Boy shot as scores injured in Naivasha land row

A land row in Naivasha has left scores of people, including a 14-year-old boy nursing gunshot and machete wounds.

This followed a night of terror in Moi Ndabi village, 50kms from Naivasha town- where one group attacked the other, leaving several injured.

Residents accused police of taking sides in the dispute when they were called to quell the violence in one of the compounds.

They accused the police of shooting the boy in the leg instead of stopping the violence. Naivasha OCPD Samuel Waweru said that he was not aware of the shooting incident but promised to investigate the matter.

The boy was admitted at the Naivasha Sub-county hospital while three other victims were treated and discharged.

Following the incident, tension was high in the village that is home to hundreds of the victims of the 1992 Enoospukia ethnic violence.

According to a local leader Jane Wanjiru, the problem was caused by the double allocation of land by the department of lands.

She said that one group was resettled on the land in 1992 but in 2009, another group also with allotment letters moved in.

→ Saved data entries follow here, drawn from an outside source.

(** The walk over the ballots: the bounds, and the rounding it adds. *)
Lemma walk_votes_err vs : forall cs cs' (rs : list float) n c,
  NoDup (map name cs) ->
  Forall (fun v => NoDup (preferences v)) vs ->
  (0 <= n)%Z -> (n + Z.of_nat (length vs) <= 2 ^ 53)%Z ->
  (emin64 <= c <= 0)%Z ->
  inject_Z (n + Z.of_nat (length vs)) <= F2Q (2 ^ 53) c ->
  rates64 cs -> Forall (counted64 n) cs ->
  walk_votes vs cs = Ok (cs', rs) ->
  rates64 cs' /\
  Forall (counted64 (n + Z.of_nat (length vs))) cs' /\
  Forall unit64 rs /\
  length rs = length vs /\
  - (inject_Z (preferences_count vs) * step_error c)
  <= (tally64 cs' + remainders64 rs)
     - (tally64 cs + inject_Z (Z.of_nat (length vs))) /\
  (tally64 cs' + remainders64 rs)
  - (tally64 cs + inject_Z (Z.of_nat (length vs)))
  <= inject_Z (preferences_count vs) * step_error c.
Proof.
  induction vs as [|v vs IH]; intros cs cs' rs n c N Nv Hn Hb Hc Hg R C H.
  - simpl in H. inversion H; subst. split; [exact R|].
    split.
    { eapply Forall_impl; [|exact C]. intros c0. apply counted64_mono.
      simpl. lia. }
    split; [constructor|]. split; [reflexivity|].
    change (remainders64 []) with 0.
    change (inject_Z (Z.of_nat (length (@nil Vote)))) with 0.
    change (inject_Z (preferences_count [])) with 0.
    split; lra.
  - cbn [walk_votes] in H.
    apply bind_Ok in H. destruct H as [[cs1 r1] [H1 H]].
    apply bind_Ok in H. destruct H as [[cs2 rs2] [H2 H]].
    simpl in H. inversion H; subst. simpl in H2. clear H.
    inversion Nv as [|? ? Np Nv']; subst.
    cbn [length] in Hb, Hg. rewrite Nat2Z.inj_succ in Hb, Hg.
    assert (N1 : NoDup (map name cs1)).
    { erewrite walk_preferences_map; [exact N| |exact H1].
      intros c0 x; reflexivity. }
    assert (W0 : Forall (walking64 n (preferences v)) cs).
    { unfold rates64 in R. rewrite Forall_forall in R, C |- *.
      intros c0 Hc0. apply walking64_of_counted; auto. }
    assert (Hg1 : inject_Z (n + 1) <= F2Q (2 ^ 53) c).
    { eapply Qle_trans; [|exact Hg]. rewrite <- Zle_Qle. lia. }
    destruct (walk_preferences_err _ _ _ _ _ n c N Np ltac:(lia) Hc Hg1
                W0 (proj1 one64) H1) as (W1 & U1 & E1 & E2).
    assert (R1 : rates64 cs1).
    { unfold rates64. eapply Forall_impl; [|exact W1].
      intros c0 Wc. apply (counted64_of_walking n c0 Wc). }
    assert (C1 : Forall (counted64 (n + 1)) cs1).
    { eapply Forall_impl; [|exact W1].
      intros c0 Wc. apply (counted64_of_walking n c0 Wc). }
    assert (Hg2 : inject_Z (n + 1 + Z.of_nat (length vs)) <= F2Q (2 ^ 53) c).
    { eapply Qle_trans; [|exact Hg]. rewrite <- Zle_Qle. lia. }
    destruct (IH cs1 cs' rs2 (n + 1)%Z c N1 Nv' ltac:(lia) ltac:(lia) Hc Hg2
                R1 C1 H2) as (R2 & C2 & U2 & L2 & E3 & E4).
    split; [exact R2|].
    split.
    { cbn [length]. rewrite Nat2Z.inj_succ.
      replace (n + Z.succ (Z.of_nat (length vs)))%Z
        with (n + 1 + Z.of_nat (length vs))%Z by lia.
      exact C2. }
    split; [constructor; assumption|].
    split; [cbn [length]; rewrite L2; reflexivity|].
    f64. rewrite (proj2 one64) in E1, E2.
    change (remainders64 (r1 :: rs2)) with (B2Q r1 + remainders64 rs2).
    change (preferences_count (v :: vs))
      with (Z.of_nat (length (preferences v)) + preferences_count vs)%Z.
    cbn [length]. rewrite Nat2Z.inj_succ. unfold Z.succ.
    rewrite !inject_Z_plus. change (inject_Z 1) with 1.
    split; lra.
Qed.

“Since then we have never known peace with all parties claiming ownership to this parcel of land and its time the Ministry of Land intervened,” she said.

Wanjiru accused police of taking sides in the dispute noting that some powerful persons were behind the latest violence outbreak.

This was echoed by Purity Thatia who said that her son was shot as police moved in to arrest her husband over the clashes.

She narrated how police stormed her house in the wee hours of the morning beating up the family and shooting the teenager on the leg before fleeing after members of the public intervened.

“We have never known peace in this home as our houses have been demolished on three occasions yet we know no other home,” she said.

She said that they were settled on the land in 1994 adding that they were in shock when another family came in ten years later claiming the same parcel of land.

A village elder Daniel Kiritu, said that they stood with the victims of the shot boy and called on senior government officers to intervene.

He said that some of the unscrupulous traders with the support of the police were behind the attacks adding that they would not be cowed.

“We are living in fear due to threats by the known land grabbers who have the support of police but we shall not vacate this land,” he said.